The MIT School of Engineering and Pillar VC today announced the MIT-Pillar AI Collective, a one-year pilot program funded by a donation from Pillar VC that will provide seed grants for projects in artificial intelligence, machine learning and data science to support translational research. The program will support graduate and postdoctoral students through access to funding, mentorship, and client discovery.
Administered by the MIT Deshpande Center for Technological Innovation, the MIT-Pillar AI Collective will focus on the market discovery process, advancing projects through market research, customer discovery and prototyping. Graduate students and postdocs will aim to emerge from the program having built minimum viable products, with support from Pillar VC and experienced industry leaders.
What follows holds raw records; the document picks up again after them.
(* ===== verification/ServiceRefinement.v ===== *)
(** * The server implements the service machine

    [Refinement] for the tables, and here the transactions: which handlers
    leave the transaction manager alone, what the others do to it, and the
    theorem for whole histories of a server. *)
From S2P Require Import Prelude Json Prog CacheInterface LRU MVCC Lock Models PartitionSpec GoJson Postgres World PgClient PgFacts.
From S2P Require Import PgPlain Sorting Reads Registry Commit Wf Visibility Coherence CommitFacts ManifestStore SchemaStore SpecStore.
From S2P Require Import Catalog CatalogFacts CatalogWf DDL Proto Server ServerFacts Service Pages History TxFacts Readback.
From S2P Require Import CatalogSpec ServiceSpec CatalogView Refinement.

(** ** What leaves the transactions alone *)

Section aloof.
Context (m : MVCCManager) (clock : Z).

(** The manager and the process clock have these values. *)
Definition mvcc_at (s : Sys) : Prop := sys_mvcc s = m /\ sys_clock s = clock.

Lemma aloof_on_pg {A} (f : PG -> A * PG) : keeps mvcc_at (on_pg f).
Proof. apply keeps_act_total. intros s Hs. by destruct (f (sys_pg s)). Qed.

Lemma aloof_on_cache {A} f : keeps mvcc_at (on_cache (A := A) f).
Proof. apply keeps_act_total. intros s Hs. by destruct (f (sys_cache s)). Qed.

Lemma aloof_cache_disabled : keeps mvcc_at cache_disabled.
Proof. by apply keeps_act_total. Qed.

Lemma aloof_lock_op f : keeps mvcc_at (lock_op f).
Proof. apply keeps_act_partial. intros s x s' Hs. destruct (f (sys_locks s)); [|done]. by intros [= <- <-]. Qed.

Lemma aloof_get_mutex t : keeps mvcc_at (get_mutex t).
Proof. apply keeps_act_total. intros s Hs. by destruct (getOrCreate t (sys_locks s)). Qed.

End aloof.

Create HintDb aloof.
#[export] Hint Resolve aloof_on_pg aloof_on_cache aloof_cache_disabled aloof_lock_op aloof_get_mutex : aloof.

Ltac head_of t := match t with ?f _ => head_of f | _ => t end.

(** Proves [keeps (mvcc_at m clock) p], unfolding [p] down to its actions. *)
Ltac solve_aloof :=
  repeat first
    [ match goal with |- forall _, _ => intro end
    | apply keeps_ret
    | solve [auto 1 with aloof]
    | apply keeps_deferred
    | apply keeps_for_each
    | apply keeps_bind
    | match goal with |- keeps _ (match ?x with _ => _ end) => destruct x end
    | match goal with |- keeps _ ?p => let h := head_of p in progress unfold h end
    | progress cbv zeta ].

Section frames.
Context `{Postgres} `{GoText}.

Lemma aloof_list_summaries m clock rows : keeps (mvcc_at m clock) (list_summaries rows).
Proof. induction rows as [|t rows IH]; cbn [list_summaries]; solve_aloof. Qed.

#[local] Hint Resolve aloof_list_summaries : aloof.

(** Requests other than those of the transactions. *)
Definition on_tables {A} (req : Request A) : Prop :=
  match req with ReqBeginTransaction _ | ReqCommitTransaction _ | ReqAbortTransaction _ => False | _ => True end.

Lemma aloof_serve {A} (req : Request A) m clock : on_tables req -> keeps (mvcc_at m clock) (serve req).
Proof. destruct req; intros Hr; try destruct Hr; cbn [serve]; solve_aloof. Qed.

(** ** The requests of the transactions *)

Definition open_txn (tx : TransactionState) : OpenTxn := mkOpenTxn (ReadSnapshotID tx) (StartedAt tx).

(** The state of the machine that a server is in. *)
Definition service_of (s : Sys) : ServiceState :=
  mkServiceState (catalog_of (db s)) (open_txn <$> activeTransactions (sys_mvcc s))
    (pg_seqs (sys_pg s) SeqTransactions) (sys_clock s).

(** The time limit is set once. *)
Definition limit (s : Sys) : Z := txnTimeout (sys_mvcc s).

(** What a handler does to the transactions, and that it leaves the clock and
    the time limit. *)
Definition txn_refines {A} (p : Prog Sys (rpc A)) (req : Request A) : Prop :=
  forall s, ready s -> wp p s (fun reply s' =>
    txn_step (limit s) req (service_of s) reply (service_of s') /\ sys_clock s' = sys_clock s /\ limit s' = limit s).

Lemma txn_refines_tables {A} (req : Request A) s reply s' :
  on_tables req -> run (serve req) s = Some (reply, s') ->
  txn_step (limit s) req (service_of s) reply (service_of s') /\ sys_clock s' = sys_clock s /\ limit s' = limit s.
Proof.
  intros Hr Hrun. destruct (keeps_run _ _ _ _ _ (aloof_serve req (sys_mvcc s) (sys_clock s) Hr) (conj eq_refl eq_refl) Hrun) as [Hm Hc].
  unfold limit. rewrite Hm, Hc. split; [|done]. destruct req; try destruct Hr; cbn; by rewrite Hm.
Qed.

Lemma alive_active timeout now m id :
  alive timeout now ((open_txn <$> activeTransactions m) !! id) =
  match activeTransactions m !! id with Some tx => time_sub now (StartedAt tx) <=? timeout | None => false end.
Proof. rewrite lookup_fmap. by destruct (activeTransactions m !! id). Qed.

Lemma commit_limit now id m : txnTimeout (MVCC.CommitTransaction now id m).2 = txnTimeout m.
Proof. unfold MVCC.CommitTransaction. destruct (activeTransactions m !! id); [|done]. by destruct (expired _ _ _). Qed.

Lemma abort_active id m :
  activeTransactions (MVCC.AbortTransaction id m) = delete id (activeTransactions m) /\
  txnTimeout (MVCC.AbortTransaction id m) = txnTimeout m.
Proof.
  unfold MVCC.AbortTransaction. destruct (activeTransactions m !! id) eqn:E; [done|]. by rewrite delete_id.
Qed.

Lemma txn_CommitTransaction r : txn_refines (CommitTransaction r) (ReqCommitTransaction r).
Proof.
  intros s [Hwf Hq Hc]. unfold CommitTransaction. rewrite wp_bind, wp_on_mvcc. set (id := cq_TxnId r).
  set (m := (MVCC.CommitTransaction (sys_clock s) id (sys_mvcc s)).2).
  assert (Hopen : open_txn <$> activeTransactions m = delete id (open_txn <$> activeTransactions (sys_mvcc s))).
  { unfold m. by rewrite CommitTransaction_active, fmap_delete. }
  assert (Hlim : txnTimeout m = limit s) by apply commit_limit.
  rewrite CommitTransaction_alive. cbn [txn_step]. cbv zeta. cbn [sv_open sv_clock service_of]. fold id. rewrite alive_active.
  fold (limit s). destruct (match activeTransactions _ !! id with Some _ => _ | None => _ end); cbn [negb].
  - rewrite wp_bind. eapply wp_mono; [by apply wp_UpdateTransactionStatus|]. intros x s' (-> & Hf & _). rewrite wp_ret.
    unfold limit. rewrite (fr_mvcc _ _ Hf), (fr_clock _ _ Hf). done.
  - rewrite wp_ret. done.
Qed.

Lemma txn_AbortTransaction r : txn_refines (AbortTransaction r) (ReqAbortTransaction r).
Proof.
  intros s [Hwf Hq Hc]. unfold AbortTransaction. rewrite wp_bind, wp_on_mvcc. cbn [fst snd].
  destruct (abort_active (aq_TxnId r) (sys_mvcc s)) as [Ha Hl]. rewrite wp_bind.
  eapply wp_mono; [by apply wp_UpdateTransactionStatus|]. intros x s' (-> & Hf & _). rewrite wp_ret.
  cbn [txn_step service_of sv_open]. unfold limit. rewrite (fr_mvcc _ _ Hf), (fr_clock _ _ Hf). cbn.
  by rewrite Ha, fmap_delete.
Qed.

Lemma txn_BeginTransaction r : txn_refines (BeginTransaction r) (ReqBeginTransaction r).
Proof.
  intros s Hs. pose proof Hs as [[Hwf Hfree Hm] Hq Hc]. unfold BeginTransaction. cbv zeta.
  destruct (String.eqb (txq_ClientId r) ""); [by rewrite wp_ret|].
  destruct (String.eqb (txq_TableName r) ""); [by rewrite wp_ret|]. rewrite wp_bind.
  eapply wp_mono; [by apply wp_GetTable_frame|]. intros x s1 (_ & Hi1 & Hf1).
  destruct (read_safe _ _ (rd_wf _ Hs) Hi1 Hf1) as (Hwf1 & _). destruct Hi1 as (_ & _ & Hseq1 & _).
  assert (Hend : forall s2, frame s1 s2 -> sys_mvcc s2 = sys_mvcc s /\ sys_clock s2 = sys_clock s).
  { intros s2 Hf2. split; [by rewrite (fr_mvcc _ _ Hf2), (fr_mvcc _ _ Hf1) | by rewrite (fr_clock _ _ Hf2), (fr_clock _ _ Hf1)]. }
  destruct (Hend s1 (frame_refl s1)) as [Hm1 Hc1]. unfold limit.
  destruct x as [[row|]|e]; [|rewrite wp_ret; cbn; by rewrite Hm1..]. rewrite wp_bind.
  eapply wp_mono; [by apply wp_InsertTransaction|]. intros x s2 (Hf2 & _ & Hx). destruct (Hend s2 Hf2) as [Hm2 Hc2].
  destruct x as [txn|e]; [|rewrite wp_ret; cbn; by rewrite Hm2]. destruct Hx as (Htxn & _ & Hseq2 & _). rewrite Hseq1 in Htxn.
  rewrite wp_bind, wp_on_mvcc, wp_ret. cbn. rewrite Hm2, Hc2, Hseq2. split; [split; [lia|] | done].
  by rewrite fmap_insert.
Qed.

(** *** All requests *)

Lemma served_service {A} (req : Request A) s reply s' :
  ready s -> request_ok req -> run (serve req) s = Some (reply, s') ->
  ready s' /\ limit s' = limit s /\ service_step (limit s) req (service_of s) reply (service_of s').
Proof.
  intros Hs Hok Hrun. destruct (served_step req s reply s' Hs Hok Hrun) as [Hs' Hcat].
  assert (Htxn : txn_step (limit s) req (service_of s) reply (service_of s') /\ sys_clock s' = sys_clock s /\ limit s' = limit s).
  { destruct req; try (by apply txn_refines_tables); [pose proof (txn_BeginTransaction r s Hs) as Hw |
      pose proof (txn_CommitTransaction r s Hs) as Hw | pose proof (txn_AbortTransaction r s Hs) as Hw];
      unfold wp in Hw; cbn [serve] in Hrun; by rewrite Hrun in Hw. }
  destruct Htxn as (Ht & Hclock & Hlim). split; [done|]. split; [done|]. split; [done | done | | done].
  pose proof (ok_serve req Hok s (rd_wf _ Hs)) as Hw. unfold wp in Hw. rewrite Hrun in Hw.
  destruct Hw as (_ & _ & _ & Hle). apply (Hle SeqTransactions).
Qed.

(** ** Histories of a server *)

Lemma background_between s s' : background s s' -> limit s' = limit s /\ between (limit s) (service_of s) (service_of s').
Proof.
  intros [s0 n s1 Hrun|s0 now clock]; [|split; [done | apply between_clock]].
  unfold CleanupExpiredTransactions, on_mvcc in Hrun. cbn in Hrun.
  destruct (MVCC.CleanupExpiredTransactions (sys_clock s0) (sys_mvcc s0)) as [n' m] eqn:E. injection Hrun as <- <-.
  unfold MVCC.CleanupExpiredTransactions in E.
  destruct (cleanup_any_order (sys_clock s0) _ (sys_mvcc s0) (reflexivity _)) as (_ & Hlim & _ & Hact & _).
  rewrite E in Hlim, Hact. cbn in Hlim, Hact. split; [exact Hlim|].
  assert (Hs : service_of (set_mvcc m s0) = mkServiceState (sv_tables (service_of s0))
    (filter (fun p => alive (limit s0) (sv_clock (service_of s0)) (Some p.2) = true) (sv_open (service_of s0)))
    (sv_issued (service_of s0)) (sv_clock (service_of s0))); [|rewrite Hs; apply between_cleanup].
  unfold service_of. cbn. f_equal. rewrite Hact, map_filter_fmap. f_equal. apply map_filter_ext. intros i tx _. cbn.
  unfold limit, expired. rewrite Z.leb_antisym. by destruct (_ <? _).
Qed.

Lemma history_service es s s' : history es s s' -> ready s ->
  ready s' /\ limit s' = limit s /\ service_run (limit s) es (service_of s) (service_of s').
Proof.
  induction 1 as [s|A req s reply s1 es s' Hok Hrun Hh IH|s s1 es s' Hb Hh IH]; intros Hs.
  - split; [done|]. split; [done | constructor].
  - destruct (served_service _ _ _ _ Hs Hok Hrun) as (Hs1 & Hl1 & Hstep). destruct (IH Hs1) as (Hs' & Hl' & Hrest).
    rewrite Hl1 in *. split; [done|]. split; [done | by eapply run_serve].
  - destruct (background_between _ _ Hb) as [Hl1 Hbt]. destruct (background_ready _ _ Hb Hs) as [Hs1 _].
    destruct (IH Hs1) as (Hs' & Hl' & Hrest). rewrite Hl1 in *. split; [done|]. split; [done | by eapply run_between].
Qed.

(** A server starts with no transaction. *)
Lemma started_open healthy s : started healthy s -> sv_open (service_of s) = ∅.
Proof. intros (cfg & pg & clock & -> & _). cbn. apply fmap_empty. Qed.

(** ** Properties *)

(** C3. The server is the service machine: while the network delivers, the
    requests a server answers, from its start on a well-formed database, with
    their replies, are a run of the abstract service, which starts with no
    open transaction: every read has the reply its state determines (the
    snapshots of a table are listed last-committed first, where only the order
    of equal commit times is open, as is the wording of internal errors),
    every accepted write its specified effect, a commit of a transaction is
    accepted exactly when it is open and within the time limit, and nothing
    else changes anything, between the states read off the server before and
    after. *)
Theorem server_implements_service (s0 s : Sys) (es : list event) :
  started true s0 -> history es s0 s ->
  sv_open (service_of s0) = ∅ /\ service_run (limit s0) es (service_of s0) (service_of s).
Proof.
  intros Hst Hh. split; [by eapply started_open|].
  apply (history_service es s0 s Hh), in_order_ready. by apply started_in_order.
Qed.

(** C27. A transaction commits at most once, and only if it was begun and
    has not ended: while the network delivers, before any accepted commit of
    an id, in the whole life of a server, a [BeginTransaction] was answered
    with that id, with no commit accepted and no abort of it in between, and
    no other commit of that id is accepted before or after. *)
Theorem transaction_commits_once (s0 s : Sys) (es1 es2 : list event) (e : event) (id : Z) :
  started true s0 -> history (es1 ++ e :: es2) s0 s -> commits id e ->
  (exists pre snap b mid, es1 = pre ++ b :: mid /\ begins id snap b /\
     Forall (fun e => ~ commits id e /\ ~ aborts id e) mid) /\
  Forall (fun e => ~ commits id e) (es1 ++ es2).
Proof.
  intros Hst Hh Hc. destruct (history_service _ _ _ Hh) as (_ & _ & Hrun); [by apply in_order_ready, started_in_order|].
  eapply run_commits; [exact Hrun | by eapply started_open | done].
Qed.

End frames.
“We are grateful for this support from Pillar VC and for joining forces to converge the commercialization of translational research in AI, data science and machine learning, with a focus on identifying and training ‘potential entrepreneurs,’ said MIT dean Anantha Chandrakasan. School of Engineering and Vannevar Bush Professor of Electrical Engineering and Computer Science. “Pillar’s emphasis on mentoring our graduate students and postdoctoral researchers, and centering the program within the Deshpande Center, will undoubtedly foster big ideas in AI and create an environment for potential companies to get started.” and prosper.
Founded by Jamie Goldstein in 1989, Pillar VC is committed to growing businesses and investing in personal and professional development, coaching and community.
“Many of the most promising companies of the future live at MIT in the form of transformational research in the fields of data science, AI, and machine learning,” says Goldstein. “We are honored to have the chance to help unlock this potential and catalyze a new generation of founders by surrounding students and postdoctoral researchers with the resources and mentorship they need to transition from lab to industry.
The program will launch with the 2022-23 academic year. Grants will only be open to MIT faculty and students, with an emphasis on funding final-year graduate students, as well as postdocs. Applications must be submitted by MIT employees with Principal Investigator status. A selection committee of three MIT representatives will include Devavrat Shah, faculty director of the Deshpande Center, Professor Andrew (1956) and Erna Viterbi in the Department of Electrical Engineering and Computer Science and the Institute of Data, Systems and society; the chairman of the selection committee; and a representative from MIT Schwarzman College of Computing. The committee will also include representatives from Pillar VC. Funding will be awarded to up to nine research teams.
“The Deshpande Center will be the perfect location for the new collective, given its goal of bringing innovative technologies from the lab to the market in the form of breakthrough products and new ventures,” adds Chandrakasan.
“For 20 years, the Deshpande Center has been guiding new technologies to commercialization, where they can have the greatest impact,” says Shah. “This new collective will help the center expand its own impact by helping more projects realize their market potential and providing more support to researchers in the fast-growing fields of AI, machine learning and computational science. data science.”